Uno studio dell’Istituto di bioimmagini e fisiologia molecolare del Consiglio nazionale delle ricerche (Ibfm-Cnr) di Catanzaro pubblicato sulla rivista Plos One svela il cervello degli chef: Increased cerebellar gray matter volume in head chefs.
I ricercatori si sono chiesti se il lavoro di direzione di cucina possa indurre un iper-sviluppo cerebrale e rendere più abili e veloci: le attività che richiedono un continuo aggiornamento e perfezionamento delle capacità acquisite nel tempo sono infatti di fondamentale interesse scientifico.
«Le neuroscienze - spiega Antonio Cerasa, il ricercatore Ibfm-Cnr che ha ideato e coordinato lo studio - si sono sempre occupate di musicisti, scacchisti, taxisti e sportivi, dimostrando che l’allenamento finalizzato al miglioramento delle proprie prestazioni produce fenomeni di plasticità neurale rilevabili con le tecniche di risonanza magnetica. Nessuno, però, aveva mai studiato gli chef, una categoria di lavoratori impegnati per lunghi periodi di tempo in un’attività motoria e soprattutto cognitiva molto particolare».
Il gruppo di ricerca ha sottoposto undici head chef della Calabria, selezionati dalla Federazione italiana cuochi (Fic), a un esame di risonanza magnetica e a una lunga serie di test neuropsicologici.
«Volevamo scoprire - continua Cerasa - se questa categoria possedesse una particolare abilità cognitiva associata ad un cambiamento strutturale del cervello.
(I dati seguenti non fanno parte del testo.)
(** [Parse] returns [ok] and, here, the calls it has made.  [fuel] is the
    budget of the VM's loops. *)
Definition Parse (fuel : nat) (cmd : list rune) (ctx : nat) (c : Cmds)
  : result (bool * list call) :=
  let toks := CmdScanner.Scan cmd in
  v ← VM.execute fuel (Cmds_prog c) toks (VM.zero (Cmds_trace c));
  mms ← VM.maximalMatches v;
  if decide (len mms ≠ 1) then Ok (false, [])
  else
    mms ← VM.maximalMatches v;
    mm ← index mms 0;
    match VM.match_meta mm with
    | Some cback => Ok (true, [mkCall cback mm ctx])
    | None => Panic (* mm.meta.(Callback) on a nil interface *)
    end.

(** [cmdMatch.Var] and [cmdMatch.KeywordPresent] *)
Definition Var (name : string) (m : VM.match_) : list VM.item :=
  List.filter (λ w, match w with
                    | VM.VarValue n _ _ => bool_decide (n = name)
                    | _ => false
                    end) (VM.match_items m).

Definition KeywordPresent (name : string) (m : VM.match_) : bool :=
  existsb (λ w, match w with
                | VM.keywordValue n _ => bool_decide (n = name)
                | _ => false
                end) (VM.match_items m).

End WithTables.
End Cmds.

(** ** A grammar on which the VM does not come back *)

Module Loop.
Import VM.

(** The tree of the grammar [(a?)*]. *)
Definition loop_tree : node :=
  rep repeatZeroOrMore (rep repeatZeroOrOne (word "a")).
Le neuroimmagini ci hanno rivelato che in effetti il loro cervelletto, la parte del cervello conosciuta per il suo ruolo essenziale nella coordinazione motoria e nella programmazione cognitiva di atti motori, presenta un aumento di volume della materia grigia».
Dai test è anche emerso che le variabili associate all’aumento di volume cerebrale sono la dimensione della brigata di cucina e le abilità nello svolgere un compito di pianificazione motoria: all'aumentare delle persone coordinate corrisponde un aumento di volume del cervelletto.
«Questi risultati - conclude Cerasa - confermerebbero che l’allenamento produce modifiche a lungo termine sia a livello comportamentale sia a livello organico, rendendo il cervello degli chef ‘speciale’ come quello di altri expert brains già studiati dalla letteratura scientifica».